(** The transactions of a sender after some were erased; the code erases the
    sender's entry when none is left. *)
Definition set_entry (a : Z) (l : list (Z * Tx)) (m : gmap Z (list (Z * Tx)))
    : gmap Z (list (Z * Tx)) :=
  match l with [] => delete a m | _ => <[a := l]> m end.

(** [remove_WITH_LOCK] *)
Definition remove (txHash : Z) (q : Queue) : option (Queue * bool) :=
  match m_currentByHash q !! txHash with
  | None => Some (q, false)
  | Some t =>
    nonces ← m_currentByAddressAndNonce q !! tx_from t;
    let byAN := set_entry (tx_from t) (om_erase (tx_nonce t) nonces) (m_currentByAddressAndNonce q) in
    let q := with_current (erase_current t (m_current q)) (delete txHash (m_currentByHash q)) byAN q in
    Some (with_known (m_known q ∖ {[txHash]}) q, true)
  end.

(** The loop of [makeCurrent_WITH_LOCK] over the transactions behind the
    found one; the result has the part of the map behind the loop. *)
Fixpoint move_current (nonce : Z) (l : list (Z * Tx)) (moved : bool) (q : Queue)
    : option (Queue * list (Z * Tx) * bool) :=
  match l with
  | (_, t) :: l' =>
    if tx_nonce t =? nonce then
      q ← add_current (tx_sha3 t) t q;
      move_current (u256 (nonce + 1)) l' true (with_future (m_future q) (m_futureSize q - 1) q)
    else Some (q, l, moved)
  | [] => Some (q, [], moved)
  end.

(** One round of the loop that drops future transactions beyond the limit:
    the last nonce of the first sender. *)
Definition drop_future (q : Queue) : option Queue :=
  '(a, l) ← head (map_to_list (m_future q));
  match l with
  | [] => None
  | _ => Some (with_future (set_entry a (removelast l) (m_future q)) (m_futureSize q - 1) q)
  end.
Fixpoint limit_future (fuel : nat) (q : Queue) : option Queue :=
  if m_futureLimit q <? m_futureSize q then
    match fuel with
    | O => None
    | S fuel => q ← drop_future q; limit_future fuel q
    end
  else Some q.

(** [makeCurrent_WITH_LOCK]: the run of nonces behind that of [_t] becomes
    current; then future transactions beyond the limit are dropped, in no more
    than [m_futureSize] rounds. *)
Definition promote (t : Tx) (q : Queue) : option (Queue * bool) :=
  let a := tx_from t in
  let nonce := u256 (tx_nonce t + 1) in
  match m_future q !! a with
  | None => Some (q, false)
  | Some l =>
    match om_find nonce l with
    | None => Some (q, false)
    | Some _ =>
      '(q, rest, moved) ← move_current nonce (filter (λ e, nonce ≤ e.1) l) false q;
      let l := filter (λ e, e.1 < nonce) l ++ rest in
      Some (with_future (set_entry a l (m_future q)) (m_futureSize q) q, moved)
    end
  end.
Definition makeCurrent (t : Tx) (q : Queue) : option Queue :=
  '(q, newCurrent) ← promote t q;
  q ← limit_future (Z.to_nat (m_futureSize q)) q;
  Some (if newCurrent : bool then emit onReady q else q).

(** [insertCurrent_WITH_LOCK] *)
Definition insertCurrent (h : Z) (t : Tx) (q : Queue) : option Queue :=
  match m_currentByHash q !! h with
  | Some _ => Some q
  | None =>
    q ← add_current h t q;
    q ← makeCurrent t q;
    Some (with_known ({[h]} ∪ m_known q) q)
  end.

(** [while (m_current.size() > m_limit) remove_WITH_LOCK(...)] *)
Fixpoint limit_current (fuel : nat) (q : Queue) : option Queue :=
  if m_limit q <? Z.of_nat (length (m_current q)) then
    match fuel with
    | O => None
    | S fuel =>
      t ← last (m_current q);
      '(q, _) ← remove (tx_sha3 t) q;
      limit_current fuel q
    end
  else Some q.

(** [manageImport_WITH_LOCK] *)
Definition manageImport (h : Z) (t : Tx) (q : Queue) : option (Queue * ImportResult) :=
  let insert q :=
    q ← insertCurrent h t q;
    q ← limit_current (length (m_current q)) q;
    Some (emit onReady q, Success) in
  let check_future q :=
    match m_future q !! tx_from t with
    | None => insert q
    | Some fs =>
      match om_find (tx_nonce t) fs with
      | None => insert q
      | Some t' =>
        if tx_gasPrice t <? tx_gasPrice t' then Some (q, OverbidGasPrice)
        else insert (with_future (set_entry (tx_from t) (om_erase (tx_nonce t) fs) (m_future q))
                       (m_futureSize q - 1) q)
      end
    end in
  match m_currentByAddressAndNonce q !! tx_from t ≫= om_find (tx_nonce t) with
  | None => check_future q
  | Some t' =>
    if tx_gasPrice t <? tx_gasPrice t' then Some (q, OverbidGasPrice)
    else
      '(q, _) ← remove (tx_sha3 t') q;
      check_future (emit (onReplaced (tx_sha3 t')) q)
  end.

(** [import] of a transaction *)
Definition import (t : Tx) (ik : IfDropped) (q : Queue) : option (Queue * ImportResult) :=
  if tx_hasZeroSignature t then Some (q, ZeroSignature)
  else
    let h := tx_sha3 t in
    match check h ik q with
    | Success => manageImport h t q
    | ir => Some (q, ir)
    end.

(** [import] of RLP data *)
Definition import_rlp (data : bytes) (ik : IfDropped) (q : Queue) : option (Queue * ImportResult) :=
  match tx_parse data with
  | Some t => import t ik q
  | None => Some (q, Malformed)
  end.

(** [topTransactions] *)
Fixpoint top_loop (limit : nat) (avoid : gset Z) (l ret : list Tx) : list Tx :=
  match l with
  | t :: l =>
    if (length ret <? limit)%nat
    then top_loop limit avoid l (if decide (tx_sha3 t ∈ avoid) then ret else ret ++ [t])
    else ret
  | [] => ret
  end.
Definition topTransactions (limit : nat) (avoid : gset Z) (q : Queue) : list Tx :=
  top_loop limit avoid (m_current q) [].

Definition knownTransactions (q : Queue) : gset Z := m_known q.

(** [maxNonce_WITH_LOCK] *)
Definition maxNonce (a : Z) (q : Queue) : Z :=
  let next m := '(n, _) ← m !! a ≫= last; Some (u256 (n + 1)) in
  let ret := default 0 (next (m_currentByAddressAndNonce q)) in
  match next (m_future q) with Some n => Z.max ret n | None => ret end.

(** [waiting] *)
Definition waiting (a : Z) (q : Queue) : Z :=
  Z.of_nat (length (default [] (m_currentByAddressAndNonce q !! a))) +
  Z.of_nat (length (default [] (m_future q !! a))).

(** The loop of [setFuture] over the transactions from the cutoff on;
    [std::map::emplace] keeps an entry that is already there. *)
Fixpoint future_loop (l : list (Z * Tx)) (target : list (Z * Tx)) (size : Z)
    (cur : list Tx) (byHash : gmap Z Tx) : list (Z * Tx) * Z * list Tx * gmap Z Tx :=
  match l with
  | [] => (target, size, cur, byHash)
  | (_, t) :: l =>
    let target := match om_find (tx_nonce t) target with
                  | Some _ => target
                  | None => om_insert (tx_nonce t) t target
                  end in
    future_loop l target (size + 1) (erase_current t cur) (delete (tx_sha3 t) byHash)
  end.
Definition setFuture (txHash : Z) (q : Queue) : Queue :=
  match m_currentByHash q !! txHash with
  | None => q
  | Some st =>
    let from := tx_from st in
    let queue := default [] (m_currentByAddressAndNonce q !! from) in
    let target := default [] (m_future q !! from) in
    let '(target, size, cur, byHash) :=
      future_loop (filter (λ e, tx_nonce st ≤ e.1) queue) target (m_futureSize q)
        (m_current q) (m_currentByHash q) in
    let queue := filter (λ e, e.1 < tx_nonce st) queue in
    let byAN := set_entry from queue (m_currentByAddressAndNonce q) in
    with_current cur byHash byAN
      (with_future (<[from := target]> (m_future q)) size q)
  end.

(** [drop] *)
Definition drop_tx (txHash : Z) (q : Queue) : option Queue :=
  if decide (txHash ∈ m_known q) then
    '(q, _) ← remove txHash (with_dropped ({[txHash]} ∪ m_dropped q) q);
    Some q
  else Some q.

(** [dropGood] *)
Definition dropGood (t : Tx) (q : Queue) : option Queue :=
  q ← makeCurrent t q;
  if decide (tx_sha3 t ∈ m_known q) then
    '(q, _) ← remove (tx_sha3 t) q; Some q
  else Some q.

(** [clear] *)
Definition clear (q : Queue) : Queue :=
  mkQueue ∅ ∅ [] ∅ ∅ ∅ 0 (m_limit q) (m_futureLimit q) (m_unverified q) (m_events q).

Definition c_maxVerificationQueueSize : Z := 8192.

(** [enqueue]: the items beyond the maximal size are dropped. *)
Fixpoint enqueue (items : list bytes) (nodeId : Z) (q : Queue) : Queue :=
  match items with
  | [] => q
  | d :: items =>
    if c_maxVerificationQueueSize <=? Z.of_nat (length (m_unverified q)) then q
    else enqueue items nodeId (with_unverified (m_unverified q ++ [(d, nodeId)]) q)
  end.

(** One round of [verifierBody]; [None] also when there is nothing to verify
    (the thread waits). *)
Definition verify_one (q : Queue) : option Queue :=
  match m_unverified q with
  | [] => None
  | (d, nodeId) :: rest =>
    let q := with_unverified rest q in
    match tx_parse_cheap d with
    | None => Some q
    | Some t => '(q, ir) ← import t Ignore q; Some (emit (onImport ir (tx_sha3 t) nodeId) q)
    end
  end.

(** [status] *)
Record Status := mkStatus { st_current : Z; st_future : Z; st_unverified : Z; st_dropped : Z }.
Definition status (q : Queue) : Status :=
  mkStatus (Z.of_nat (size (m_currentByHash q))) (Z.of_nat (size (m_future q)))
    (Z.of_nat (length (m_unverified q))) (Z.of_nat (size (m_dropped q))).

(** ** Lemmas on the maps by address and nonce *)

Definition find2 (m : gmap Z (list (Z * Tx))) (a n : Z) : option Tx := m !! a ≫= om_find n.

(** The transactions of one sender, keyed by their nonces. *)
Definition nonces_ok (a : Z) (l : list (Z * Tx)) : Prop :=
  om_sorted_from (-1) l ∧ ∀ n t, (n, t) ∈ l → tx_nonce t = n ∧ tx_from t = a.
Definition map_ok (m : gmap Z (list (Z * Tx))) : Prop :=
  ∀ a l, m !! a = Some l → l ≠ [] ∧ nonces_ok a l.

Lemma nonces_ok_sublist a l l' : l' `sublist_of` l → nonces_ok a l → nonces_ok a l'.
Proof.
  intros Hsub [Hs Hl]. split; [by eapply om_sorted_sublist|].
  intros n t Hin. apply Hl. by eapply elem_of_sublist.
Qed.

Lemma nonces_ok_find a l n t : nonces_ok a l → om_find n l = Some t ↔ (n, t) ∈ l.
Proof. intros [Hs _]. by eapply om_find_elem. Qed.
* * * *
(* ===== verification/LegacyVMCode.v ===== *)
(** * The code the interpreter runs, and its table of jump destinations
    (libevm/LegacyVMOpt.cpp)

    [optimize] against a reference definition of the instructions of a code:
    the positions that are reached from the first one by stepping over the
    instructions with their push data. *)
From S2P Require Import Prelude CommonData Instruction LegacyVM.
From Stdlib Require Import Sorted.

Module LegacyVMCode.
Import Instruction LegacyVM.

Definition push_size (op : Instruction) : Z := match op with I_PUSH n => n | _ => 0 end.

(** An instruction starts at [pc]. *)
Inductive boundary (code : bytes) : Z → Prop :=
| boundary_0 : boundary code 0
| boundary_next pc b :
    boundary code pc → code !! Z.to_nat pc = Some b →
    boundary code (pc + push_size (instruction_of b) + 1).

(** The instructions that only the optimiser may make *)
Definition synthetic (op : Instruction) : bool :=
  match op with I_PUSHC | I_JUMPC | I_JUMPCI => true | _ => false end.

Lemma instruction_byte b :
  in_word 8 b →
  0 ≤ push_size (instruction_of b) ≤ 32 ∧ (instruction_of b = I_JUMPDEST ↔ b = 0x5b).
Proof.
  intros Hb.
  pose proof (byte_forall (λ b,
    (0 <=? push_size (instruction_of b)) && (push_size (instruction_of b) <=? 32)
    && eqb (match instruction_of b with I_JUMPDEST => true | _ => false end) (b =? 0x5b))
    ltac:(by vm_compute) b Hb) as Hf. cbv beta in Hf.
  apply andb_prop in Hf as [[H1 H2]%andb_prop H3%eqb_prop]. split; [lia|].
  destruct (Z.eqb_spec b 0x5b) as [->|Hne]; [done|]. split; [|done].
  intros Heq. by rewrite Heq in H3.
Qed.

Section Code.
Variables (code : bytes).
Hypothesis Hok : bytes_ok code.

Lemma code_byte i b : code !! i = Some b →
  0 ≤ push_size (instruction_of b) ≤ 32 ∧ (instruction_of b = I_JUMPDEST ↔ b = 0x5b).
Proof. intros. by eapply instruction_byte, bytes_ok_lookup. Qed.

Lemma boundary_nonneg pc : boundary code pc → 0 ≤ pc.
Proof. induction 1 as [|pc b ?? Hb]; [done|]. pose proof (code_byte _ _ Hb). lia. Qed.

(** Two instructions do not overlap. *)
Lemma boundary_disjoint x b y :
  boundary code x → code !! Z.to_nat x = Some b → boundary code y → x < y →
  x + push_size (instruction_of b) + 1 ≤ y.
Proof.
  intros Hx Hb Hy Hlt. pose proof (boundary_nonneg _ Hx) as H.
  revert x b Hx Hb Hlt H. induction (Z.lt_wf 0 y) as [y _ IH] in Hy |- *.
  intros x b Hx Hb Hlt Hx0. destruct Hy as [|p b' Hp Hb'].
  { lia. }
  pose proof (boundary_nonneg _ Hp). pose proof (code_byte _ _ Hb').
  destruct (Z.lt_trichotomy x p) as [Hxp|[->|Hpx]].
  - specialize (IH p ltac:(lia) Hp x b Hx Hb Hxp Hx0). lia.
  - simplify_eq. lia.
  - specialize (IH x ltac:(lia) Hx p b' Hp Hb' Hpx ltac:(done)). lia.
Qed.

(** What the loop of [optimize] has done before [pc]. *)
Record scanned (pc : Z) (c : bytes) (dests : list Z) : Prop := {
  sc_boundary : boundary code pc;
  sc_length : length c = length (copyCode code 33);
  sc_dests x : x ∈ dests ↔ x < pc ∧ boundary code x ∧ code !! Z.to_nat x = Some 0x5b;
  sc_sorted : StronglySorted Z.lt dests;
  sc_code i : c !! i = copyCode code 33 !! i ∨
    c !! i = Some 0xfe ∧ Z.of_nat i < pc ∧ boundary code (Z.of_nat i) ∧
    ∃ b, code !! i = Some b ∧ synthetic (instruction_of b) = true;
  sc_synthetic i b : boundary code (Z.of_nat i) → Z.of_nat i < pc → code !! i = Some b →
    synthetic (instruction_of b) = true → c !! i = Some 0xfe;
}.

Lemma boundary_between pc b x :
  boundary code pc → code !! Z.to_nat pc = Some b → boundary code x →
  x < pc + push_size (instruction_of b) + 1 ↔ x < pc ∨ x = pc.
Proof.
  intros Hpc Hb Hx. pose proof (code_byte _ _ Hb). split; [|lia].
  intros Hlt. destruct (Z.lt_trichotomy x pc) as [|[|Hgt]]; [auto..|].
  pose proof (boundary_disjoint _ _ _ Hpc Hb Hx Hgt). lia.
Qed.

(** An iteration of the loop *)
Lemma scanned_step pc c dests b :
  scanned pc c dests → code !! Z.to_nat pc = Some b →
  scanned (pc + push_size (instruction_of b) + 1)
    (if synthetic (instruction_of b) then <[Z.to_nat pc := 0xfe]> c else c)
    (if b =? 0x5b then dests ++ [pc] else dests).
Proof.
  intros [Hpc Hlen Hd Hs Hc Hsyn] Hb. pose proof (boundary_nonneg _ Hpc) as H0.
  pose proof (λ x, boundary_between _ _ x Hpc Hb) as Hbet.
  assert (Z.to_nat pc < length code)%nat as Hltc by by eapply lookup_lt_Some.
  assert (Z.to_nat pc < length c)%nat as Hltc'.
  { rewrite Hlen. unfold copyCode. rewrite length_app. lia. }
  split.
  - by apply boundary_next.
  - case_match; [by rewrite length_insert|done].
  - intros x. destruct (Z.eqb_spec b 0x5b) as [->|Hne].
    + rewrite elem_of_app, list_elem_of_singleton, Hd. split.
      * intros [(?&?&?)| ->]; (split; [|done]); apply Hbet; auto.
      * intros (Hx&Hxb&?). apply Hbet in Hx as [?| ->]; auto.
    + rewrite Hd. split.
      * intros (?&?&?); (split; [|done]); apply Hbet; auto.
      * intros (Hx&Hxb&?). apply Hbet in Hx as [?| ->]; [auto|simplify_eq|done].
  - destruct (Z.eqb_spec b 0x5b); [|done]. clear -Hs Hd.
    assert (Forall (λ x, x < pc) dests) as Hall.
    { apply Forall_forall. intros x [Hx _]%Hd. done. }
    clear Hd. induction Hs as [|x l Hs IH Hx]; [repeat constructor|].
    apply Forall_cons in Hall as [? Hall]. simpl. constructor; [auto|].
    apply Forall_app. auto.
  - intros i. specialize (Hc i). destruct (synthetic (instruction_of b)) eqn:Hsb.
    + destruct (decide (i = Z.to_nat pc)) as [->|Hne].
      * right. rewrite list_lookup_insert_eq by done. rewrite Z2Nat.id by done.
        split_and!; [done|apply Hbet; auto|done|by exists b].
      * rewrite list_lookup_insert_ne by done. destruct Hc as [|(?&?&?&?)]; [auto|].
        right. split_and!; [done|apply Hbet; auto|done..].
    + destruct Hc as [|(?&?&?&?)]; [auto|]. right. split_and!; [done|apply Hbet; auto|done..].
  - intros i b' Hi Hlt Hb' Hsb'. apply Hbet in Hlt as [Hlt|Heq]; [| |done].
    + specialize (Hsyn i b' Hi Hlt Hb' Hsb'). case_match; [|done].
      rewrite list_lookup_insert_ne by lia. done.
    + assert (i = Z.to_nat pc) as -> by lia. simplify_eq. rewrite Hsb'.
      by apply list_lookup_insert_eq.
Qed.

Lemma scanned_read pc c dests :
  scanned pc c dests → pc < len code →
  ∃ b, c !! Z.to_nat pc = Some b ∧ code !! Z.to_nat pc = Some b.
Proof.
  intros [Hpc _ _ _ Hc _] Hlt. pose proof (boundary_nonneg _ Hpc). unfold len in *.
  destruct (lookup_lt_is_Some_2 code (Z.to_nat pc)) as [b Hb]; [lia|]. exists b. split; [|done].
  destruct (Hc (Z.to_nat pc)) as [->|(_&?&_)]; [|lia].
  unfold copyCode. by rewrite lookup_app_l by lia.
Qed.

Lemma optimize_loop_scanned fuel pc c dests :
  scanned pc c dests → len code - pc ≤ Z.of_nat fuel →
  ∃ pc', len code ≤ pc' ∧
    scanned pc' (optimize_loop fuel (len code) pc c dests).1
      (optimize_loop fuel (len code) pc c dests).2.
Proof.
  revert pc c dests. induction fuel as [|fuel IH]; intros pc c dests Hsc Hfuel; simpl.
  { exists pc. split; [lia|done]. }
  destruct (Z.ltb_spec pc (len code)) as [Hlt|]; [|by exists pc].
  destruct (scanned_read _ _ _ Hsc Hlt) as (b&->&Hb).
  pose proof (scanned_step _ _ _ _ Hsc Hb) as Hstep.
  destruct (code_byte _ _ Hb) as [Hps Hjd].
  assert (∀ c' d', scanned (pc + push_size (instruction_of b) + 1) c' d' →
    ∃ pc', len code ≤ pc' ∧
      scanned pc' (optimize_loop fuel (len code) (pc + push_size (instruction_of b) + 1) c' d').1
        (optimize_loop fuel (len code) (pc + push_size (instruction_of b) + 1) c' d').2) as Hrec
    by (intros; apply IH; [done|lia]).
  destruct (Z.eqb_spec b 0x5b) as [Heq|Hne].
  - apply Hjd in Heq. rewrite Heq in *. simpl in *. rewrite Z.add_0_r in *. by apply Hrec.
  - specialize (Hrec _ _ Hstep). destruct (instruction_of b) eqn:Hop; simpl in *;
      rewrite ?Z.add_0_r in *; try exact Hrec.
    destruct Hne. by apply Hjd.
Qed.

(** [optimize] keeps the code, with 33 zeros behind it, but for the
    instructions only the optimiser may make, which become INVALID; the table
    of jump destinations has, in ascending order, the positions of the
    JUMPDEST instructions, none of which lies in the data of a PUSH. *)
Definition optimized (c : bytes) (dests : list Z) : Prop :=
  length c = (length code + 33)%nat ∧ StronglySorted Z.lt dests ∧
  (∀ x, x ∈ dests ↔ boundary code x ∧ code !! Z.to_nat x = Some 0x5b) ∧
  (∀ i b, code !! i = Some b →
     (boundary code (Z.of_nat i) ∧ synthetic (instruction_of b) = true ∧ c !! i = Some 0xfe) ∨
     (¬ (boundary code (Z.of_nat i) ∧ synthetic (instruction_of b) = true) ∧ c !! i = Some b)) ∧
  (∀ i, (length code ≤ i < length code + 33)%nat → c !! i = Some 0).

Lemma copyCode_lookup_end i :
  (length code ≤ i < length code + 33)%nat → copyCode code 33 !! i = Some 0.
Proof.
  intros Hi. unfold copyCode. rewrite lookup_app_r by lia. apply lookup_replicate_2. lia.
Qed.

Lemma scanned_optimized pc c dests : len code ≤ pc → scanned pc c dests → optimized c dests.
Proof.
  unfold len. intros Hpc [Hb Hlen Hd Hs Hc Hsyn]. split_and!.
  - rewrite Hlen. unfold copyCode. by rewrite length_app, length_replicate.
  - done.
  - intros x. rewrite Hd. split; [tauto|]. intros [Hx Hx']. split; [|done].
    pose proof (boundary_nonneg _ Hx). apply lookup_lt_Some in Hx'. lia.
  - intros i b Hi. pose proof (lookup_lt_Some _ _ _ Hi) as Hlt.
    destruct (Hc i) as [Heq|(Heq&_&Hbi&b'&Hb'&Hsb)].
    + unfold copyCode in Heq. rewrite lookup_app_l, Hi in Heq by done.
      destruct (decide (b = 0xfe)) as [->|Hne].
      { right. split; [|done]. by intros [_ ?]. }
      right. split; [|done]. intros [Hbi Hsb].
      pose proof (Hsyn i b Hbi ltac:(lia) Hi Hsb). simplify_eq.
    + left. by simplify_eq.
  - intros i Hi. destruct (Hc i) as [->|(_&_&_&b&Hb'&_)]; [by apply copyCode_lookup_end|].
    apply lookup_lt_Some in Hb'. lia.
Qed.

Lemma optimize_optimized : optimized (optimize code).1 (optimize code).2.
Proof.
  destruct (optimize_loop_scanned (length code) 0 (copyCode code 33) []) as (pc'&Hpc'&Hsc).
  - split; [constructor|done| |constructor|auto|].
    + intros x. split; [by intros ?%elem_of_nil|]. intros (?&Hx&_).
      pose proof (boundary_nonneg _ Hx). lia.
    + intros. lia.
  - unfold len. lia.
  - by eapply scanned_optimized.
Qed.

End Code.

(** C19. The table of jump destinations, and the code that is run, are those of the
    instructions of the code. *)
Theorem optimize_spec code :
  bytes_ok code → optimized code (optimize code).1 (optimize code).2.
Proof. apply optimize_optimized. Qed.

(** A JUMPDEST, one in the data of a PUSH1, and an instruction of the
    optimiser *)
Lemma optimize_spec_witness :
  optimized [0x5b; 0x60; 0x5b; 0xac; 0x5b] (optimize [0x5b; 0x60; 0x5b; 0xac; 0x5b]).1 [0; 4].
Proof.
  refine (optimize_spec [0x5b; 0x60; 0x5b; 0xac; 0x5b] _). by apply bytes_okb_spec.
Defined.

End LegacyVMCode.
* * * *
From the records above, copy only the lines starting with the line that holds "destruct (optimize_loop_scanned (length" and going on through the line that holds "bytes_ok code →", exactly as written.

# SOLVED PROBLEM
  destruct (optimize_loop_scanned (length code) 0 (copyCode code 33) []) as (pc'&Hpc'&Hsc).
  - split; [constructor|done| |constructor|auto|].
    + intros x. split; [by intros ?%elem_of_nil|]. intros (?&Hx&_).
      pose proof (boundary_nonneg _ Hx). lia.
    + intros. lia.
  - unfold len. lia.
  - by eapply scanned_optimized.
Qed.

End Code.

(** C19. The table of jump destinations, and the code that is run, are those of the
    instructions of the code. *)
Theorem optimize_spec code :
  bytes_ok code → optimized code (optimize code).1 (optimize code).2.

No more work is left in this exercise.